Михась, с детских лет слышавший о «вредителях» и «шпионах», теперь вдвойне недоверчив. Ему далеко не все очевидно. Всякий «вольный» разговор, не совсем обычное поведение вызывают в нем настороженность. Даже безусловные факты не обладают для Михася силой неопровержимых доводов. Подозрительность им принята едва ли не как норма. Она далась ему легче, чем не менее необходимая в партизанской практике способность доверять. Ему не кажется странным, если и его самого заподозрят, — лишь досадно: он-то уж не раз доказывал свою преданность.
Но рано повзрослевший на войне Михась, в сущности, еще ребенок, с душой, открытой всем ветрам. Поэтому Нилин, видимо, и сделал его центральным героем. Замкнутый по натуре Михась все же гораздо больше доступен влияниям, чем человек в летах. Однако ему вместе с тем труднее отделить необходимую в военные годы настороженность от мнительности.
Михась преодолевает свою озлобленную недоверчивость, вынужден преодолевать ее. Иначе нельзя выполнить задание командира. В том, что нужна смелость, бдительность, он никогда не сомневался, а сейчас убеждается, что нужно еще уметь отличить своих людей от врагов.

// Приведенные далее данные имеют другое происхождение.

(* ===== verification/ServerRun.v ===== *)
(** * HwioServer: the server on a byte stream

    The receive loop and the message loop refine the abstract server of
    [ServerStream]: the requests of a client are answered in order, with the
    same answers, however TCP cuts their bytes into pieces. *)

From Stdlib Require Import ZArith Lia Ascii String.
From stdpp Require Import base tactics list numbers strings gmap fin_maps.
From S2P Require Import Prelude CxxString Version CompSpec Device Bus Wire Protocol Server ServerHandlers.
From S2P Require Import ServerFrame ServerSpec ServerQuery ServerSafety ServerLoop ServerLoopSpec.
From S2P Require Import ServerStream ServerFrames.

Section run.
Context {W D B : Type} `{!IDev W D} `{!IBus W D B} {VG : VectorGrowth} {PL : Platform}.
Implicit Types (l : loc) (s : HwioServer W D B) (w : W) (n : Net) (devs : list (option D)).

(** ** What stays while a client is served *)

(** The tables of the server and the descriptors it polls are the same, the
    other clients untouched. *)
Record same_server l s s' : Prop := {
  ss_buses : buses s' = buses s;
  ss_plugins : plugins s' = plugins s;
  ss_fast : plugins_fast s' = plugins_fast s;
  ss_names : plugins_fast_names s' = plugins_fast_names s;
  ss_fds : fd_to_client s' = fd_to_client s;
  ss_other m : m <> l -> heap s' !! m = heap s !! m;
  ss_master : master_socket s' = master_socket s;
  ss_poll : poll_fds s' = poll_fds s;
  ss_cap : poll_cap s' = poll_cap s;
  ss_removed : removed_poll_fds s' = removed_poll_fds s
}.

#[export] Instance same_server_preorder l : PreOrder (same_server l).
Proof.
  split.
  - intros s. by split.
  - intros s1 s2 s3 [? ? ? ? ? O1 ? ? ? ?] [? ? ? ? ? O2 ? ? ? ?]. split; try congruence.
    intros m Hm. rewrite O2 by done. by apply O1.
Qed.

Lemma same_server_tables l s s' : same_server l s s' -> same_tables s s'.
Proof. intros []. by split. Qed.

(** ** One message *)

(** The bytes sent to the client, one entry for each answer. *)
Definition sent (fd : Z) (outs : list (list byte)) n : Net :=
  MkNet (net_in n) (net_send n)
    (net_sent n ++ map (fun out => (fd, out)) (base.filter (fun out => out <> []) outs))
    (net_accept n) (net_poll n).

Lemma sent_app fd outs1 outs2 n : sent fd outs2 (sent fd outs1 n) = sent fd (outs1 ++ outs2) n.
Proof. unfold sent. cbn. f_equal. by rewrite filter_app, map_app, app_assoc. Qed.

Lemma sent_nil fd n : sent fd [] n = n.
Proof. unfold sent. cbn. rewrite app_nil_r. by destruct n. Qed.

Lemma sent_empty fd n : sent fd [[]] n = n.
Proof. unfold sent. rewrite filter_cons_False by (by intros []). by apply sent_nil. Qed.

Lemma sent_one fd out n : out <> [] ->
  sent fd [out] n = MkNet (net_in n) (net_send n) (net_sent n ++ [(fd, out)]) (net_accept n) (net_poll n).
Proof. intros H. unfold sent. by rewrite filter_cons_True. Qed.

Lemma net_send_all_run fd b bs n :
  net_send n = [] ->
  net_send_all fd (b :: bs) n =
    (Ret true, MkNet (net_in n) (net_send n) (net_sent n ++ [(fd, b :: bs)]) (net_accept n) (net_poll n)).
Proof. intros Hn. unfold net_send_all. by rewrite Hn. Qed.

Lemma send_answer_run l c s w n r :
  heap s !! l = Some c -> net_send n = [] -> (tx_size r <= length (tx_buffer s))%nat ->
  send_answer l r ((s, w), n) =
  (Ret r, ((s, w), sent (ci_fd c) [take (tx_size r) (tx_buffer s)] n)).
Proof.
  intros Hc Hn Hl. unfold send_answer. destruct (Nat.eqb_spec (tx_size r) 0) as [E|E].
  - rewrite E. cbn [take]. by rewrite sent_empty.
  - rewrite (st_bind_ret _ _ _ _ _ (in_get_run l c s w n Hc)).
    erewrite (st_bind_ret (in_server st_get)) by done. cbn [fst snd].
    rewrite (proj2 (Nat.leb_le _ _)) by done.
    destruct (take (tx_size r) (tx_buffer s)) as [|b bs] eqn:Et.
    { apply (f_equal length) in Et. rewrite length_take in Et. cbn in Et. lia. }
    rewrite sent_one by done. rewrite (st_bind_ret _ _ _ true _ (in_net_run _ (s, w) n _ _
      (net_send_all_run (ci_fd c) b bs n Hn))). done.
Qed.
(* ===== verification/ServerProgress.v ===== *)
(** * HwioServer: a polling round returns

    [ServerRounds] shows that the server takes the turns the protocol
    describes; this file shows that there is a turn to take.  [Answering] is
    the promise of devices and functions: they keep a condition on their state
    under which every message of a class of messages has an answer.  A round
    then returns for whatever descriptors are ready, in any order. *)

From Stdlib Require Import ZArith Lia Ascii String.
From stdpp Require Import base tactics list numbers strings gmap fin_maps.
From S2P Require Import Prelude CxxString Version CompSpec Device Bus Wire Protocol Server ServerHandlers.
From S2P Require Import ServerFrame ServerSpec ServerQuery ServerSafety ServerLoop ServerLoopSpec.
From S2P Require Import ServerStream ServerFrames ServerRun ServerRounds.

(** In a sound state of the devices each message that is [ok] has an answer
    for every client whose devices are good, and leaves the state sound and
    the devices of all clients good. *)
Class Answering {W D B : Type} `{!IDev W D} `{!IBus W D B} (s0 : HwioServer W D B)
    (sound : W -> Prop) (good : W -> list (option D) -> Prop) (ok : message -> Prop) : Prop := {
  an_new w : sound w -> good w [];
  an_reply w devs m : sound w -> good w devs -> message_wf m -> ok m ->
    exists out devs' w' bye, replies s0 devs w m out devs' w' bye /\ sound w' /\ good w' devs' /\
      forall devs2, good w devs2 -> good w' devs2
}.

Section progress.
Context {W D B : Type} `{!IDev W D} `{!IBus W D B} {VG : VectorGrowth} {PL : Platform}.
Context (s0 : HwioServer W D B) (master : Z).
Context (sound : W -> Prop) (good : W -> list (option D) -> Prop) (ok : message -> Prop).
Context `{!Answering s0 sound good ok}.
Implicit Types (h : hub (W:=W) (D:=D)) (w : W) (devs : list (option D)) (fd r : Z).

(** Several messages: all are answered, or one of them ends the connection. *)
Lemma an_replies devs w ms : sound w -> good w devs -> Forall message_wf ms -> Forall ok ms ->
  exists outs devs' w', sound w' /\ good w' devs' /\ (forall devs2, good w devs2 -> good w' devs2) /\
    (replies_all s0 devs w ms outs devs' w' \/
     exists ms1 m ms2 outs1 devs1 w1 out, ms = ms1 ++ m :: ms2 /\ outs = outs1 ++ [out] /\
       replies_all s0 devs w ms1 outs1 devs1 w1 /\ replies s0 devs1 w1 m out devs' w' true).
Proof.
  intros Hs Hg Hwf Hok. revert devs w Hs Hg. induction ms as [|m ms IH]; intros devs w Hs Hg.
  - exists [], devs, w. split_and!; try done. left. constructor.
  - apply Forall_cons in Hwf as [Hm Hwf]. apply Forall_cons in Hok as [Hokm Hok].
    destruct (an_reply w devs m Hs Hg Hm Hokm) as (out & devs1 & w1 & bye & Hr & Hs1 & Hg1 & Hk1).
    destruct bye.
    + exists ([] ++ [out]), devs1, w1. split_and!; [done..|]. right.
      exists [], m, ms, [], devs, w, out. split_and!; [done|done|constructor|done].
    + destruct (IH Hwf Hok devs1 w1 Hs1 Hg1) as (outs & devs' & w' & Hs' & Hg' & Hk' & Hrs).
      exists (out :: outs), devs', w'. split_and!; [done|done|by auto|].
      destruct Hrs as [Hrs|(ms1 & m' & ms2 & outs1 & devs2 & w2 & out' & -> & -> & Hrs & Hbye)].
      * left. by econstructor.
      * right. exists (m :: ms1), m', ms2, (out :: outs1), devs2, w2, out'.
        split_and!; [done|done|by econstructor|done].
Qed.

(** Sound devices, and good ones for each client. *)
Definition hub_good h : Prop :=
  sound (hub_world h) /\
  forall fd devs part gap, hub_peers h !! fd = Some (devs, part, gap) -> good (hub_world h) devs.

(** What a descriptor reported with [r] must have in store: nothing for
    [r = 0]; for an error it is not the listening socket; for the listening
    socket a connection on a new descriptor and room for it in the vector; for
    a client something [recv] returns, with messages that are [ok], and a
    partial message that can be moved to the front of the buffer. *)
Definition prepared h fd r : Prop :=
  r = 0 \/
  (poll_error r = true /\ 0 <= fd /\ fd <> master) \/
  (r <> 0 /\ poll_error r = false /\ fd = master /\ exists new rest, hub_accept h = new :: rest /\ 0 <= new /\
     new <> master /\ new ∉ hub_polled h /\ hub_peers h !! new = None /\
     (length (hub_polled h) < hub_cap h)%nat) \/
  (r <> 0 /\ poll_error r = false /\ exists devs part gap res evs, hub_peers h !! fd = Some (devs, part, gap) /\
     apart gap part /\ receives fd h part res evs /\ forall bs ms part', res = Some bs ->
       part ++ bs = concat (map enc_message ms) ++ part' -> Forall message_wf ms -> incomplete part' ->
       Forall ok ms).

(** The other descriptors are as ready as before. *)
Definition keeps_others fd h h1 : Prop :=
  (forall fd', fd' ∈ hub_polled h -> fd' ∈ hub_polled h1) /\
  forall fd' r', fd' <> fd -> fd' ∈ hub_polled h -> prepared h fd' r' -> prepared h1 fd' r'.

Lemma prepared_same fd h h1 :
  hub_polled h1 = hub_polled h -> hub_cap h1 = hub_cap h -> hub_accept h1 = hub_accept h ->
  (forall fd', fd' <> fd -> hub_peers h1 !! fd' = hub_peers h !! fd' /\ hub_in h1 !! fd' = hub_in h !! fd') ->
  (hub_peers h !! fd = None -> hub_peers h1 !! fd = None) ->
  keeps_others fd h h1.
Proof.
  intros E1 E2 E3 E Hno. split; [by rewrite E1|]. intros fd' r' Hne _. unfold prepared, receives.
  assert (forall x, hub_peers h !! x = None -> hub_peers h1 !! x = None) as Hnone.
  { intros x Hx. destruct (decide (x = fd)) as [->|Hx']; [by apply Hno|]. by rewrite (proj1 (E x Hx')). }
  destruct (E fd' Hne) as [-> ->]. rewrite E1, E2, E3. naive_solver.
Qed.

Lemma keeps_heard fd p devs part gap evs w h :
  hub_peers h !! fd = Some p -> keeps_others fd h (heard fd devs part gap evs w h).
Proof. intros Hp. apply prepared_same; [done..| |by rewrite Hp]. intros fd' Hne. cbn. by rewrite !lookup_insert_ne. Qed.

Lemma keeps_without fd x h h1 : keeps_others fd h h1 -> keeps_others fd h (without fd x h1).
Proof.
  intros [H1 H2]. split; [done|]. intros fd' r' Hne Hin Hp. specialize (H2 fd' r' Hne Hin Hp).
  unfold prepared, receives, without in *. cbn in *. rewrite lookup_delete_ne by done.
  destruct H2 as [?|[?|[(? & ? & ? & new & rest & ? & ? & ? & ? & Hno & ?)|?]]]; [by left|by right; left| |by right; right; right].
  right; right; left. split_and!; [done..|]. exists new, rest. split_and!; try done.
  by apply lookup_delete_None; right.
Qed.

Lemma good_without fd x h : hub_good h -> hub_good (without fd x h).
Proof.
  intros [Hs Hg]. split; [done|]. intros fd' devs part gap. cbn. intros [_ Hp]%lookup_delete_Some.
  by apply (Hg fd' devs part gap).
Qed.

Lemma good_heard fd devs part gap evs w h :
  hub_good h -> sound w -> good w devs -> (forall devs2, good (hub_world h) devs2 -> good w devs2) ->
  hub_good (heard fd devs part gap evs w h).
Proof.
  intros [_ Hg] Hs Hd Hk. split; [done|]. intros fd' devs' part' gap'. cbn [heard hub_peers hub_world].
  intros [[_ [= <- <- <-]]|[_ Hp]]%lookup_insert_Some; [done|]. by apply Hk, (Hg fd' devs' part' gap').
Qed.

Lemma good_joined new rest h : hub_good h -> hub_good (joined new rest h).
Proof.
  intros [Hs Hg]. split; [done|]. intros fd' devs part gap. cbn [joined hub_peers hub_world].
  intros [[_ [= <- <- <-]]|[_ Hp]]%lookup_insert_Some; [by apply an_new|by apply (Hg fd' devs part gap)].
Qed.

Lemma keeps_joined new rest h : new ∉ hub_polled h -> keeps_others master h (joined new rest h).
Proof.
  intros Hn. split; [intros fd' Hin; cbn; apply elem_of_app; by left|]. intros fd' r' Hne Hin.
  assert (new <> fd') as Hnew by naive_solver. unfold prepared, receives. cbn [joined hub_peers hub_in].
  rewrite lookup_insert_ne by done. naive_solver.
Qed.

(** A ready descriptor has a turn. *)
Lemma turn_exists fd r h : hub_good h -> prepared h fd r -> exists out h1,
  turn s0 master fd r h out h1 /\ hub_good h1 /\ keeps_others fd h h1 /\
  (length (hub_polled h1) = length (hub_polled h) \/ (length (hub_polled h) < hub_cap h)%nat).
Proof.
  intros Hh [->|[(He & H0 & Hne)|[(Hr & He & -> & new & rest & Ha & H0 & Hm & Hn & Hno & Hc)
    |(Hr & He & devs & part & gap & res & evs & Hp & Hap & Hrc & Hok)]]].
  - exists [], h. split_and!; [constructor|done|by apply prepared_same|by left].
  - exists [], (without fd fd h). split_and!; [by constructor|by apply good_without| |by left].
    apply keeps_without. by apply prepared_same.
  - exists [], (joined new rest h). split_and!; [by constructor|by apply good_joined|by apply keeps_joined|by right].
  - pose proof Hh as [Hs Hg]. pose proof (Hg _ _ _ _ Hp) as Hd. destruct res as [bs|].
    + destruct (split_messages (part ++ bs)) as (ms & part' & E & Hms & Hi).
      destruct (an_replies devs (hub_world h) ms Hs Hd Hms (Hok bs ms part' eq_refl E Hms Hi))
        as (outs & devs' & w' & Hs' & Hg' & Hk & [Hall|(ms1 & m & ms2 & outs1 & devs1 & w1 & out & -> & -> & Hall & Hbye)]).
      * exists (to_client fd outs), (heard fd devs' part' (used ms) evs w' h).
        split_and!; [by econstructor|by apply good_heard|by eapply keeps_heard|by left].
      * exists (to_client fd (outs1 ++ [out])),
          (without fd (freed_fd fd) (heard fd devs' (concat (map enc_message ms2) ++ part') 0 evs w' h)).
        split_and!; [|by apply good_without, good_heard|by eapply keeps_without, keeps_heard|by left].
        eapply tn_bye; [done..| |exact Hall|exact Hbye].
        rewrite E, map_app, concat_app. cbn [map concat]. by rewrite <-!app_assoc.
    + exists [], (without fd fd (heard fd devs part 0 evs (hub_world h) h)).
      split_and!; [by eapply tn_gone|by apply good_without, good_heard|by eapply keeps_without, keeps_heard|by left].
Qed.

Lemma turns_exist es h :
  hub_good h -> NoDup (map fst es) -> (forall fd r, (fd, r) ∈ es -> fd ∈ hub_polled h /\ prepared h fd r) ->
  exists out h1, turns s0 master es h out h1 /\ hub_good h1.
Proof.
  revert h. induction es as [|[fd r] es IH]; intros h Hh Hnd Hes; [exists [], h; by split; [constructor|]|].
  cbn [map fst] in Hnd. apply NoDup_cons in Hnd as [Hfd Hnd].
  destruct (Hes fd r ltac:(by left)) as [_ Hp].
  destruct (turn_exists fd r h Hh Hp) as (out & h1 & Ht & Hh1 & [Hin Hk] & Hl).
  destruct (IH h1 Hh1 Hnd) as (outs & h' & Hts & Hh').
  - intros fd' r' Hin'. destruct (Hes fd' r' ltac:(by right)) as [Hpl Hp']. split; [by apply Hin|].
    apply Hk; [|done|done]. intros ->. apply Hfd. apply list_elem_of_fmap. by exists (fd, r').
  - exists (out ++ outs), h'. split; [|done]. econstructor; [done| |done]. by right.
Qed.

Lemma good_swept h : hub_good h -> hub_good (swept h).
Proof. intros Hh. unfold swept. by destruct (hub_removed h). Qed.

(** The round runs, turn by turn. *)
Lemma round_exists wd h revents polls :
  at_rest s0 master wd h -> net_poll wd.2 = PollEvents revents :: polls -> hub_good h ->
  (forall i fd, hub_polled h !! i = Some fd -> prepared h fd (default 0 (revents !! i))) ->
  exists wd' out h1, pool_client_msgs wd = (Ret tt, wd') /\
    turns s0 master (reported revents h) h out h1 /\ at_rest s0 master wd' (swept h1) /\
    hub_good (swept h1) /\ net_sent wd'.2 = net_sent wd.2 ++ out /\ net_poll wd'.2 = polls.
Proof.
  intros Hr Hp Hh Hprep.
  destruct (turns_exist (reported revents h) h Hh) as (out & h1 & Ht & Hh1).
  - replace (map fst (reported revents h)) with (hub_polled h); [by apply (sf_nodup _ _ _ _ (proj1 Hr))|].
    unfold reported. apply list_eq. intros i. rewrite list_lookup_fmap, list_lookup_imap. by destruct (hub_polled h !! i).
  - intros fd r [i Hi]%list_elem_of_lookup. unfold reported in Hi. rewrite list_lookup_imap in Hi.
    destruct (hub_polled h !! i) as [fd'|] eqn:E; [|done]. injection Hi as -> <-.
    split; [by eapply list_elem_of_lookup_2|by apply Hprep].
  - destruct wd as [[s w] n]. destruct (pool_events _ _ _ _ _ _ _ _ _ _ Hr Hp Ht) as (wd' & Hrun & Hr' & Hs & Hp').
    exists wd', out, h1. split_and!; [done..|by apply good_swept|done|done].
Qed.

(** ** Properties *)

(** C6: when the devices keep their promise, a polling round returns whatever
    subset of the descriptors is ready: each connection is accepted, each
    client is served, refused or removed as the protocol says, and the server
    stands again for an abstract server between two rounds.  Needed is
    [prepared] for each descriptor reported: [recv] returns for it, its
    messages are those the devices answer, its partial message is not moved
    onto itself, a connection comes on a new descriptor, the vector of
    descriptors need not grow, and no error is reported for the listening
    socket; all bytes are sent.  It holds whatever the read of the deleted
    client object gives: that value is the one the next rounds do not poll. *)
Theorem polling_round_returns wd h revents polls :
  at_rest s0 master wd h -> net_poll wd.2 = PollEvents revents :: polls -> hub_good h ->
  (forall i fd, hub_polled h !! i = Some fd -> prepared h fd (default 0 (revents !! i))) ->
  exists wd' out h', pool_client_msgs wd = (Ret tt, wd') /\
    rounds s0 master [PollEvents revents] h out h' /\ at_rest s0 master wd' h' /\ hub_good h' /\
    net_sent wd'.2 = net_sent wd.2 ++ out /\ net_poll wd'.2 = polls.
Proof.
  intros Hr Hp Hh Hprep. destruct (round_exists wd h revents polls Hr Hp Hh Hprep) as (wd' & out & h1 & H1 & Ht & ? & ? & ? & ?).
  exists wd', out, (swept h1). split_and!; try done.
  rewrite <-(app_nil_r out). eapply rds_events; [exact Ht|constructor].
Qed.
End progress.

Но эта победа — вовсе не результат рационалистических сопоставлении. К ней привел ход вещей. В ней проявилось лучшее, заложенное в Михасе природой и воспитанием. Проявилось словно бы стыдливо. И пошло дальше, чем можно было предвидеть.
Около котла, где, как темные рыбины, ворочаются в кипятке снаряды, звучат неожиданные признания, ведутся знаменательные разговоры. В любой момент котел может взлететь на воздух, в любой момент могут нагрянуть гитлеровцы. Опасность придает особый смысл словам. А здесь звучат вроде бы неуместные слова — «жалко», «жалость». Да еще по отношению к кому? К немцам, тем самым немцам, на чью погибель плавится тол.
Размечтавшись, Михась самозабвенно припоминает, как он взрывал железнодорожное полотно, как громыхали летевшие под откос вагоны, как лес оглашался стонами солдат.
И тут объявляется Феликс со своей привычкой задавать нелепые вопросы:
«— Неужели не жалко?
Михась вздрагивает от неожиданности.
— Кого это жалко?
— Ну, этих людей.
— Каких людей?
— Ну, которые в поезде едут.
— Так это ж какие люди? Фашисты.
— Все равно, наверно, люди».
Что возьмешь с Феликса, который после гибели братьев стал всех жалеть, за всех переживать. Но Михась, не признающий сантиментов, жаждущий расквитаться с гитлеровцами за убийство матери, Михась, который минуту назад упоенно вспоминал о взрывах на железной дороге, вдруг признается:
«— А вы знаете, Василий Егорович, у меня тоже такое бывает… Уж на что я все-таки, можно сказать, политически подкованный, а и то у меня тоже другой раз просто сожмется сердце. Станет жалко.
— Кого?
— Вы не удивляйтесь, Василий Егорович… Мне тоже другой раз немцев станет жалко, когда попадаются пленные…»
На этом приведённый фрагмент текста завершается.